The boat used in his circumnavigation as part of the Sagar Parikrama project was the Indian Navy Sailing Vessel INSV Mhadei, custom built by the Indian Navy. The 56-foot Van de Stadt 'Tonga' design sloop was built as a wood core epoxy construction by Mr Ratnakar Dandekar at his boat yard Aquarius Shipyard Pvt Ltd on Divar island in Goa by Ratnakar Dandekar. The boat was handed over to the Indian Navy on 12 February 2009 and named after the river Mhadei, the original name of the Mandovi River in Goa.

==Solo circumnavigation==
The requirements to qualify for solo circumnavigation include:

- Starting and finishing in the same Port
- Not passing through any Canals or Straits that would necessitate outside assistance or motoring
- Crossing all meridians at least once
- Crossing the Equator at least twice
- Traversing at least 21,600 NM
- Rounding the three great capes viz Cape Leeuwin, Cape Horn and Cape of Good Hope

Donde recounts his story in his book, The First Indian: Story of the First Indian Solo Circumnavigation Under Sail.

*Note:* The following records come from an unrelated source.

Lemma created_since w0 w1 new k :
  trace w1 = (new ++ trace w0)%list -> created k (since w0 w1) = created k new.
Proof.
  intros E. rewrite (since_app _ _ _ E). unfold created.
  now rewrite List.filter_rev, length_rev.
Qed.

Lemma park_finished (r : err + unit) w :
  adapter (park (Finished r) w) = adapter w /\
  exists skip, trace (park (Finished r) w) = (skip ++ trace w)%list /\
    Forall (fun e => is_unhandled (snd e) = true) skip.
Proof.
  destruct r as [e|[]]; cbn.
  - split; [reflexivity|]. exists [(clock w, unhandled e)]. split; [reflexivity|].
    now repeat constructor.
  - split; [reflexivity|]. now exists [].
Qed.


(** C5. Two discovery cycles over the same light list.  The first keeps
    every entry the registry already had.  The second constructs no
    device and leaves the adapter, hence every entry of the registry
    with its id, name and properties, exactly as the first left it.
    Over both cycles no light is created twice, and when every listed
    light has a state, each listed light that was not tracked before
    is created exactly once. *)
Theorem rediscovery_creates_nothing w ls :
  truthy (username (adapter w)) = true ->
  exists w1 w2,
    exec w (discovery ls) = Some w1 /\
    exec w1 (discovery ls) = Some w2 /\
    (forall k d, lights (adapter w) !! k = Some d ->
                 lights (adapter w1) !! k = Some d) /\
    List.filter is_device_added (map snd (since w1 w2)) = [] /\
    adapter w2 = adapter w1 /\
    (forall k, created k (since w w2) <= 1)%nat /\
    (Forall well_formed ls ->
     forall k, In k (map fst ls) -> lights (adapter w) !! k = None ->
     created k (since w w2) = 1%nat).
Proof.
  intros Hu.
  destruct (discovery_spec w ls Hu)
    as (W & w' & r & HaW & _ & HcW & _ & _ & HtrW & Hrun & Hexec).
  destruct (loop_spec ls W) as (w'' & r' & new & Hrun' & Hu' & _ & _ & _ & _ &
    _ & Hc' & _ & _ & Htr' & _ & Hmono & Hcount & Hok).
  rewrite Hrun in Hrun'. injection Hrun' as <- <-.
  destruct (park_finished r w') as (Ha1 & _).
  assert (Hu1 : truthy (username (adapter (park (Finished r) w'))) = true).
  { now rewrite Ha1, Hu', HaW. }
  destruct (discovery_spec (park (Finished r) w') ls Hu1)
    as (W2 & w2' & r2 & HaW2 & _ & HcW2 & _ & _ & HtrW2 & Hrun2 & Hexec2).
  assert (HL : lights (adapter W2) = lights (adapter w')) by now rewrite HaW2, Ha1.
  rewrite (loop_again ls W w' r Hrun W2 HL) in Hrun2.
  injection Hrun2 as <- <-.
  exists (park (Finished r) w'), (park (Finished r) W2).
  split; [assumption|]. split; [assumption|].
  assert (Htrace : exists skip2 skip1,
    trace (park (Finished r) W2) =
      (skip2 ++ trace (park (Finished r) w'))%list /\
    trace (park (Finished r) W2) = (skip1 ++ new ++ trace W)%list /\
    List.filter is_device_added (map snd (rev skip2)) = [] /\
    forall k, created k (skip1 ++ new ++
      [ (clock w, called json_lights);
        (clock w, called (fetch (lights_request (adapter w)))) ])%list
      = created k new).
  { destruct r as [e|[]]; cbn [park trace record]; rewrite HtrW2; cbn [park trace record].
    - eexists [_; _; _], [_; _; _; _]. split; [reflexivity|].
      split; [cbn; now rewrite Htr'|]. split; [reflexivity|].
      intros k. unfold created. cbn.
      rewrite List.filter_app, length_app. cbn. lia.
    - eexists [_; _], [_; _]. split; [reflexivity|].
      split; [cbn; now rewrite Htr'|]. split; [reflexivity|].
      intros k. unfold created. cbn.
      rewrite List.filter_app, length_app. cbn. lia. }
  destruct Htrace as (skip2 & skip1 & Hs2 & Hs1 & Hnone & Hsame).
  assert (Hcreated : forall k, created k (since w (park (Finished r) W2)) =
            if tracked (lights (adapter w)) k then 0%nat
            else if tracked (lights (adapter w')) k then 1%nat else 0%nat).
  { intros k. rewrite <- HaW, <- Hcount, <- Hsame.
    apply created_since. rewrite Hs1, HtrW.
    now rewrite <- !app_assoc. }
  split_and!.
  - intros k d Hd. rewrite Ha1. apply Hmono. now rewrite HaW.
  - now rewrite (since_app _ _ _ Hs2).
  - destruct (park_finished r W2) as (-> & _). now rewrite HaW2.
  - intros k. rewrite Hcreated. repeat case_match; lia.
  - intros Hwf k Hin Hnew. rewrite Hcreated.
    unfold tracked at 1. rewrite Hnew.
    destruct (Hok Hwf) as [_ Hall]. now rewrite (Hall k Hin).
Qed.
Lemma derivePublicKey_OtherParty (root : RootIdentity point)
  (protocol : ProtocolDescriptor) (keyID : string) (Q : point)
  (invoice : string) (delta : Z) (forSelf : bool) :
  buildInvoiceNumber protocol keyID = Ok invoice ->
  deriveBranchScalar invoice Q = Ok delta ->
  derivePublicKey root protocol keyID (OtherParty Q) forSelf =
  Ok (curve_add (if forSelf then publicPoint root else Q)
        (curve_multiply_g delta)).
Proof.
  intros Hinv Hdelta. unfold derivePublicKey. cbn [referencePoint].
  now rewrite Hinv, Hdelta.
Qed.

(** The Python code before the fix keys the branch scalar of [for_self=True] on
    the root's own point: the counterparty plays no part in the result. *)
Lemma derive_public_key_current_ignores_counterparty (self : RootIdentity point)
  (protocol : ProtocolDescriptor) (key_id : string)
  (cp1 cp2 : Counterparty point) :
  derive_public_key_current self protocol key_id cp1 true =
  derive_public_key_current self protocol key_id cp2 true.
Proof. reflexivity. Qed.

(** With [for_self=False] the fix changes nothing. *)
Lemma derive_public_key_fixed_not_for_self (self : RootIdentity point)
  (protocol : ProtocolDescriptor) (key_id : string)
  (counterparty : Counterparty point) :
  derive_public_key_fixed self protocol key_id counterparty false =
  derive_public_key_current self protocol key_id counterparty false.
Proof. reflexivity. Qed.

(** The fixed Python code and the [forSelf] branch of the TypeScript and Go SDKs
    are the same computation. *)
Lemma derive_public_key_fixed_for_self (self : RootIdentity point)
  (protocol : ProtocolDescriptor) (key_id : string) (Q : point) :
  derive_public_key_fixed self protocol key_id (OtherParty Q) true =
  sdk_derivePublicKey_forSelf (privateScalar self) protocol key_id Q.
Proof. reflexivity. Qed.

Context {L : CurveLaws P}.

(** On valid input the fixed Python code computes the public key of the
    specification, in both modes. *)
Lemma derive_public_key_fixed_correct (root : RootIdentity point)
  (protocol : ProtocolDescriptor) (keyID : string) (Q : point)
  (invoice : string) (delta : Z) (forSelf : bool) :
  well_formed root ->
  buildInvoiceNumber protocol keyID = Ok invoice ->
  deriveBranchScalar invoice Q = Ok delta ->
  derivePublicKey root protocol keyID (OtherParty Q) forSelf =
  Ok (derive_public_key_fixed root protocol keyID (OtherParty Q) forSelf).
Proof.
  intros [_ Hpub] Hinv Hdelta.
  rewrite (derivePublicKey_OtherParty _ _ _ _ _ _ _ Hinv Hdelta).
  apply buildInvoiceNumber_Ok in Hinv as [-> _].
  apply deriveBranchScalar_Ok in Hdelta as [-> _].
  unfold derive_public_key_fixed. cbn [to_public_key].
  destruct forSelf; [|reflexivity].
  now rewrite publicKeyOf_add_mod, Hpub.
Qed.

He left Mumbai from the Naval Dockyard on 19 August 2009 at 16:30 after being flagged off by Chief of Naval Staff, Admiral Sureesh Mehta. He crossed, from West to East, the Indian, Pacific, Southern and Atlantic Oceans, covering over 23,000 nautical miles, rounding Cape Leeuwin in Australia, Cape Horn in South America and Cape of Good Hope in Africa. The journey took 273 days and was completed on 19 May 2010.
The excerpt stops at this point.